L’incertitude sur le montant de la retraite qui sera allouée à chacun est une autre question clé. Cette incertitude est un élément de la réforme qui possède quasiment une portée idéologique, dans le sens où elle généralise le sentiment de précarité pour les plus pauvres, tout en poussant à investir individuellement dans une retraite par capitalisation afin d’avoir une pension décente. Il en va de même avec la menace de devoir travailler pour toute sa durée de vie en bonne santé, puisque dans le cadre de la retraite par points, l’âge de départ pourrait être augmenté mécaniquement notamment en fonction de l’espérance de vie.

Pour construire les convergences, la question des retraites doit être posée, loin de tout corporatisme, comme une question de société. De la machine à fabriquer des pauvres à la précarité généralisée sur le terrain de la retraite et de la fin de vie, jusqu’à la destruction de l’avenir des générations futures, il s’agir de développer sur le terrain idéologique un discours sur l’avenir que l’on veut construire. C’est aussi ce qui permettra de construire des ponts vers la convergence, en lien avec les préoccupations des Gilets jaunes et la question du pouvoir d’achat, de la jeunesse aux secteurs les plus précarisés de la classe ouvrière.

Axes de programme

En termes de revendications, il nous faut développer un programme visant à unifier l’ensemble du monde du travail et la jeunesse. Il devrait ainsi intégrer, comme mesures d’urgence dans un moment où l’espérance de vie en bonne santé se réduit (autour de 63 ans en moyenne), les revendications de 60 ans maximum à taux plein, 55 ans pour les ouvriers et les emplois pénibles, sans conditions d’annuités ni augmentation des cotisations.

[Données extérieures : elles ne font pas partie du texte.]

(* ===== verification/TxWorker.v ===== *)
(** * Workers, actors and validators of the transaction pool

    [txnpool_worker.go], the operations of [txnpool_server.go] that consensus calls, [txnpool_actor.go] and the actors of
    [validator/stateless] and [validator/stateful]; then the whole system, in which all of them run at the same time. *)

From S2P Require Import Prelude Codec Merkle LedgerTypes Program Validation ValidationSpec TxPool Conc TxState TxServer.

Open Scope prog_scope.

Section Worker.
Context {K : Keypair} {HH : Hashes} {SL : SigLib} {G : GoRuntime} {LV : LedgerView}.
Notation P := (prog Server).

(** ** Workers *)

(** An action of worker [i] on its pending list. *)
Definition on_pending {A} (i : nat) (f : Z -> gmap Uint256 pendingTx -> A * gmap Uint256 pendingTx) : P A :=
  act (fun s => match workers s !! i with
                | None => Crash
                | Some w => let '(a, m) := f (clock s) (pendingTxList w) in Done (a, set_worker i (set_pending m w) s)
                end).
Definition pending_lookup (i : nat) (hash : Uint256) : P (option pendingTx) := on_pending i (fun _ m => (m !! hash, m)).
Definition pending_insert (i : nat) (hash : Uint256) (pt : pendingTx) : P unit := on_pending i (fun _ m => ((), <[hash := pt]> m)).
Definition pending_delete (i : nat) (hash : Uint256) : P unit := on_pending i (fun _ m => ((), delete hash m)).

Definition set_valTime (t : Z) (pt : pendingTx) : pendingTx := mkPending (pt_tx pt) t (pt_req pt) (pt_flag pt) (pt_retries pt) (pt_ret pt).

(** [pt.valTime = time.Now()] *)
Definition touch (i : nat) (hash : Uint256) : P unit := on_pending i (fun now m => ((), alter (set_valTime now) hash m)).

Definition worker_GetTxStatus (i : nat) (hash : Uint256) : P (option TxStatus) :=
  on_pending i (fun _ m => (match m !! hash with Some pt => Some (mkStatus hash (pt_ret pt)) | None => None end, m)).

(** [putTxPool] *)
Definition putTxPool (pt : pendingTx) : P unit :=
  let! _ := addTxList (mkEntry (pt_tx pt) (pt_ret pt)) in
  removePendingTx (Tx.Hash (pt_tx pt)) ErrNoError.

(** The bit of a type in the [uint8] flag; past the eighth it is shifted out. *)
Definition type_bit (ty : Z) : Z := u8 (Z.shiftl 1 ty).

(** [pt.flag |= ...; pt.ret = append(...)], unless the type has answered. *)
Definition record_answer (rsp : CheckResponse) (pt : pendingTx) : pendingTx :=
  if Z.land (pt_flag pt) (type_bit (r_Type rsp)) =? 0 then
    mkPending (pt_tx pt) (pt_valTime pt) (pt_req pt) (Z.lor (pt_flag pt) (type_bit (r_Type rsp))) (pt_retries pt)
      (pt_ret pt ++ [mkAttr (r_Height rsp) (r_Type rsp) (r_ErrCode rsp)])
  else pt.

(** All the checks have been passed. *)
Definition complete (pt : pendingTx) : bool := Z.land (pt_flag pt) 0xf =? VERIFY_MASK.

Definition handleRsp (i : nat) (rsp : CheckResponse) : P unit :=
  if negb (r_WorkerId rsp =? Z.of_nat i) then Ret ()
  else
    let! found := pending_lookup i (r_Hash rsp) in
    match found with
    | None => Ret ()
    | Some pt =>
        if negb (r_ErrCode rsp =? ErrNoError) then
          pending_delete i (r_Hash rsp);;;
          removePendingTx (r_Hash rsp) (r_ErrCode rsp)
        else
          let! below := (if Z.land STATEFUL_MASK (s64 (Z.shiftl 1 (r_Type rsp))) =? 0 then Ret false
                         else let! height := getHeight in Ret (r_Height rsp <? height)) in
          if below : bool then
            sendReq2StatefulV (pt_req pt);;;
            touch i (r_Hash rsp)
          else
            let pt := record_answer rsp pt in
            pending_insert i (r_Hash rsp) pt;;;
            if complete pt then putTxPool pt;;; pending_delete i (r_Hash rsp) else Ret ()
    end.

Definition verifyTx (i : nat) (tx : Transaction) : P unit :=
  let! t := getTransaction (Tx.Hash tx) in
  match t with
  | Some t => removePendingTx (Tx.Hash t) ErrDuplicateInput
  | None =>
      let! known := pending_lookup i (Tx.Hash tx) in
      match known with
      | Some _ => Ret ()
      | None =>
          let req := mkCheck (Z.of_nat i) tx in
          sendReq2Validator req;;;
          pending_insert i (Tx.Hash tx) (mkPending tx 0 req 0 0 []);;;
          touch i (Tx.Hash tx)
      end
  end.

Definition reVerifyTx (i : nat) (txHash : Uint256) : P unit :=
  let! found := pending_lookup i txHash in
  match found with
  | None => Ret ()
  | Some pt => (if complete pt then Ret () else sendReq2Validator (pt_req pt));;; touch i txHash
  end.

Definition verifyStateful (i : nat) (tx : Transaction) : P unit :=
  let req := mkCheck (Z.of_nat i) tx in
  let! now := reads clock in
  pending_insert i (Tx.Hash tx) (mkPending tx now req STATELESS_MASK 0 [mkAttr 0 VerifyType_Stateless ErrNoError]);;;
  sendReq2StatefulV req.

Definition second : Z := 1000000000.
Definition set_retries (n : Z) (pt : pendingTx) : pendingTx := mkPending (pt_tx pt) (pt_valTime pt) (pt_req pt) (pt_flag pt) n (pt_ret pt).

(** One entry of the pending list at a timeout; [now - valTime] in nanoseconds. *)
Definition expire (i : nat) (kv : Uint256 * pendingTx) : P unit :=
  let '(k, v) := kv in
  let! now := reads clock in
  if negb (complete v) && (EXPIRE_INTERVAL <=? Z.quot (now - pt_valTime v) second) then
    if pt_retries v <? MAX_RETRIES then
      reVerifyTx i k;;;
      on_pending i (fun _ m => ((), alter (set_retries (u8 (pt_retries v + 1))) k m))
    else
      pending_delete i k;;;
      removePendingTx k ErrRetryExhausted
  else Ret ().

(** The list is changed by this worker alone, and only at the entry being visited. *)
Definition handleTimeoutEvent (i : nat) : P unit :=
  let! l := on_pending i (fun _ m => (range_map m, m)) in
  for_each l (expire i).

(** A turn of the loop [start]: one of the channels that has something, or the timer. *)
Definition receive {A} (i : nat) (queue : Worker -> list A) (upd : list A -> Worker -> Worker) : P A :=
  act (fun s => match workers s !! i with
                | None => Crash
                | Some w => match queue w with [] => Blocked | x :: l => Done (x, set_worker i (upd l w) s) end
                end).
Definition turn_rcv (i : nat) : P unit := let! tx := receive i rcvTXCh set_rcv in verifyTx i tx.
Definition turn_stf (i : nat) : P unit := let! tx := receive i stfTxCh set_stf in verifyStateful i tx.
Definition turn_rsp (i : nat) : P unit := let! rsp := receive i rspCh set_rsp in handleRsp i rsp.

(** ** What consensus asks *)

Definition getTxPool (byCount : bool) (height : Z) : P (list TXEntry) :=
  setHeight height;;;
  let! (avlTxList, oldTxList) := reads (fun s => GetTxPool config_MaxTxInBlock byCount height (txPool s)) in
  for_each oldTxList (fun t => delTransaction t;;; reVerifyStateful t NilSender);;;
  Ret avlTxList.

(** [preExecCheck] and [isBalanceEnough] *)
Definition preExecCheck (txn : Transaction) : P bool :=
  let! resultGas := reads (fun s => PreExecuteContract_Gas (ledger_now s) txn) in
  if GasLimit (t_body txn) <? resultGas then Ret false
  else
    let '(gas, overflow) := SafeMul (GasPrice (t_body txn)) resultGas in
    if overflow : bool then Ret false
    else
      let! balance := reads (fun s => GetContractBalance (ledger_now s) (Payer (t_body txn))) in
      Ret (match balance with None => false | Some b => gas <=? b end).

Definition update_gas_price : P unit :=
  let! price := reads (fun s => getGasPriceConfig (ledger_now s)) in
  let! oldGasPrice := modify (fun s => (gasPrice s, set_gasPrice price s)) in
  if oldGasPrice <? price then writes (fun s => set_txPool (RemoveTxsBelowGasPrice price (txPool s)) s) else Ret ().

Definition cleanTransactionList (txs : list Transaction) (height : Z) : P unit :=
  writes (fun s => set_txPool (CleanTransactionList txs (txPool s)) s);;;
  (if height mod UPDATE_FREQUENCY =? 0 then update_gas_price else Ret ());;;
  let! disabled := reads disablePreExec in
  if disabled : bool then Ret ()
  else
    let! remain := modify (fun s => let '(l, tp) := Remain (txPool s) in (l, set_txPool tp s)) in
    for_each remain (fun t => let! ok := preExecCheck t in if ok : bool then reVerifyStateful t NilSender else Ret ()).

(** The first loop of [verifyBlock]; false when the verdict has been sent. *)
Definition refuse_block (t : Transaction) (err : Z) : P unit :=
  writes (fun s => sendBlkResult2Consensus (set_block (process_tx t err (block s)) s)).
Fixpoint check_block_txs (seen : gset Uint256) (l : list Transaction) : P bool :=
  match l with
  | [] => Ret true
  | t :: l =>
      let! price := reads gasPrice in
      if tx_GasPrice t <? price then refuse_block t ErrGasPrice;;; Ret false
      else if bool_decide (Tx.Hash t ∈ seen) then refuse_block t ErrDoubleSpend;;; Ret false
      else check_block_txs ({[Tx.Hash t]} ∪ seen) l
  end.

Definition await_tx (t : Transaction) : P unit :=
  writes (fun s => set_block (set_unprocessed (<[Tx.Hash t := t]> (unProcessedTxs (block s))) (block s)) s).

(** Known results are recorded; if nothing is to wait for, the verdict is sent. *)
Definition record_verified (l : list VerifyTxResult) : P unit :=
  for_each l (fun t => writes (fun s => set_block (set_processed (<[Tx.Hash (v_Tx t) := t]> (processedTxs (block s))) (block s)) s));;;
  writes (fun s => if Z.of_nat (size (unProcessedTxs (block s))) =? 0 then sendBlkResult2Consensus s else s).

Definition verifyBlock (height : Z) (txs : list Transaction) (sender : option Z) : P unit :=
  if zlen txs =? 0 then Ret ()
  else
    setHeight height;;;
    lock_block;;;
    writes (set_block (mkPendingBlock sender height ∅ ∅));;;
    let! ok := check_block_txs ∅ txs in
    (if ok : bool then
       let! r := modify (fun s => let '(r, tp) := GetUnverifiedTxs txs height (txPool s) in (r, set_txPool tp s)) in
       for_each (UnverifiedTxs r) (fun t => let! _ := assignTxToWorker t NilSender None in await_tx t);;;
       for_each (OldTxs r) (fun t => reVerifyStateful t NilSender;;; await_tx t);;;
       record_verified (VerifiedTxs r)
     else Ret ());;;
    unlock_block.

(** ** Queries *)

Definition getTxCount : P (list Z) :=
  let! n := getTransactionCount in let! m := getPendingListSize in Ret [u32 n; u32 m].
Definition getPendingTxs (byCount : bool) : P (list Transaction) := reads (fun s => map sp_tx (range_map (allPendingTxs s)).*2).

Definition checkTx (hash : Uint256) : P bool :=
  let! pending := reads (fun s => allPendingTxs s !! hash) in
  match pending with
  | Some _ => Ret true
  | None => let! t := getTransaction hash in Ret (match t with Some _ => true | None => false end)
  end.

Fixpoint status_loop (hash : Uint256) (ids : list nat) : P (option TxStatus) :=
  match ids with
  | [] => reads (fun s => pool_GetTxStatus hash (txPool s))
  | i :: ids => let! ret := worker_GetTxStatus i hash in match ret with Some _ => Ret ret | None => status_loop hash ids end
  end.
Definition getTxStatusReq (hash : Uint256) : P (option TxStatus) :=
  let! n := reads (fun s => length (workers s)) in status_loop hash (seq 0 n).

(** ** Actors *)

Definition CONTRACT_CREATE_GAS : Z := 20000000.

(** [<-ta.server.slots] *)
Definition take_slot : P unit := act (fun s => if slots s <=? 0 then Blocked else Done ((), set_slots (slots s - 1) s)).

Definition handleTransaction (sender : SenderType) (txn : Transaction) (ch : option Z) : P unit :=
  let answer := reply_http sender ch (Tx.Hash txn) in
  increaseStats RcvStats;;;
  match written (Tx.Serialization txn) with
  | Ok raw =>
      if MAX_TX_SIZE <? zlen raw then answer ErrUnknown
      else
        let! known := getTransaction (Tx.Hash txn) in
        match known with
        | Some _ => increaseStats DuplicateStats;;; answer ErrDuplicateInput
        | None =>
            let! count := getTransactionCount in
            if MAX_CAPACITY <=? count then increaseStats FailureStats;;; answer ErrTxPoolFull
            else
              let '(_, overflow) := SafeMul (GasLimit (t_body txn)) (GasPrice (t_body txn)) in
              if overflow : bool then answer ErrUnknown
              else
                let! gasPriceConfig := getGasPrice in
                if (GasLimit (t_body txn) <? config_GasLimit) || (GasPrice (t_body txn) <? gasPriceConfig) then answer ErrUnknown
                else if (bz (TxType (t_body txn)) =? Tx.Deploy) && (GasLimit (t_body txn) <? CONTRACT_CREATE_GAS) then answer ErrUnknown
                else
                  let! disabled := reads disablePreExec in
                  let! ok := (if disabled : bool then Ret true else preExecCheck txn) in
                  if negb ok then answer ErrUnknown
                  else take_slot;;; let! _ := assignTxToWorker txn sender ch in Ret ()
        end
  | _ => crash
  end.

Definition respond (from : option Z) (r : Reply) : P unit :=
  match from with Some pid => writes (emit (Replied pid r)) | None => Ret () end.

Inductive TxMsg :=
| TxReq (tx : Transaction) (sender : SenderType) (TxResultCh : option Z)
| GetTxnReq (hash : Uint256) | GetTxnStats | CheckTxnReq (hash : Uint256) | GetTxnStatusReq (hash : Uint256) | GetTxnCountReq.

Definition TxActor_Receive (from : option Z) (msg : TxMsg) : P unit :=
  match msg with
  | TxReq tx sender ch => handleTransaction sender tx ch
  | GetTxnReq hash => let! res := getTransaction hash in respond from (GetTxnRsp res)
  | GetTxnStats => let! res := getStats in respond from (GetTxnStatsRsp res)
  | CheckTxnReq hash => let! res := checkTx hash in respond from (CheckTxnRsp res)
  | GetTxnStatusReq hash =>
      let! res := getTxStatusReq hash in
      respond from (match res with None => GetTxnStatusRsp hash None | Some st => GetTxnStatusRsp (st_Hash st) (Some (st_Attrs st)) end)
  | GetTxnCountReq => let! res := getTxCount in respond from (GetTxnCountRsp res)
  end.

Inductive TxPoolMsg :=
| GetTxnPoolReq (ByCount : bool) (height : Z) | GetPendingTxnReq (ByCount : bool)
| VerifyBlockReq (height : Z) (Txs : list Transaction) | SaveBlockCompleteMsg (block : option Block).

Dans ce sens, plusieurs propositions :
-  Il faut en finir avec le chômage de masse, mais c’est exactement l’inverse que produit un recul de l’âge de départ à la retraite, que ce soit par introduction d’un âge pivot, par l’augmentation du nombre des trimestres travaillés ou celle du montant cumulé des cotisations. Obliger les plus de 60 ans à se tuer au travail, c’est en effet fermer la porte aux jeunes de moins de 25 ans dont plus d’un quart est aujourd’hui au chômage. Contre le chômage de masse, il faut réduire le temps de travail pour travailler tous et toutes avec maintien du salaire.
-  Il faut aussi augmenter les salaires directs, par la hausse du SMIC à 1800 euros, l’égalité salariale immédiate entre hommes et femmes.
-  Alors que les records de dividendes explosent, que Delevoye reçoit un salaire plus sa retraite et qu’ils nous tuent à la tâche, le patronat doit payer à travers ses cotisations sociales.

Notre politique pour les municipales

Alors que la situation politique reste marquée par la crise de représentation, dont LREM pourrait cette fois pâtir comme certains des derniers sondages le suggèrent, que la débâcle de la gauche réformiste se poursuit et apparaît sans issue, que même affaibli le mouvement des Gilets jaunes se poursuit après avoir conquis une forte assise locale, et que de nouveaux foyers de radicalité se multiplient, l’affirmation politique des révolutionnaires à l’échelle nationale comme municipale est plus que jamais indispensable.

C’est pourquoi le NPA doit se préparer à présenter aux municipales de 2020 des listes anticapitalistes et révolutionnaires, qui soient à la fois les plus nombreuses et audibles possible. Pour cela, il lui faudra aussi rechercher des alliés, en s’adressant au reste de l’extrême-gauche, aux gilets jaunes qui ont évolué vers l’anticapitalisme, aux travailleurs en lutte, aux militants des quartiers et aux étudiants mobilisés, sur la base d’un programme anticapitaliste en lien avec les luttes actuelles, les revendications du monde du travail et la question climatique. Affirmer un projet politique radical et émancipateur est dans la situation une tâche capitale.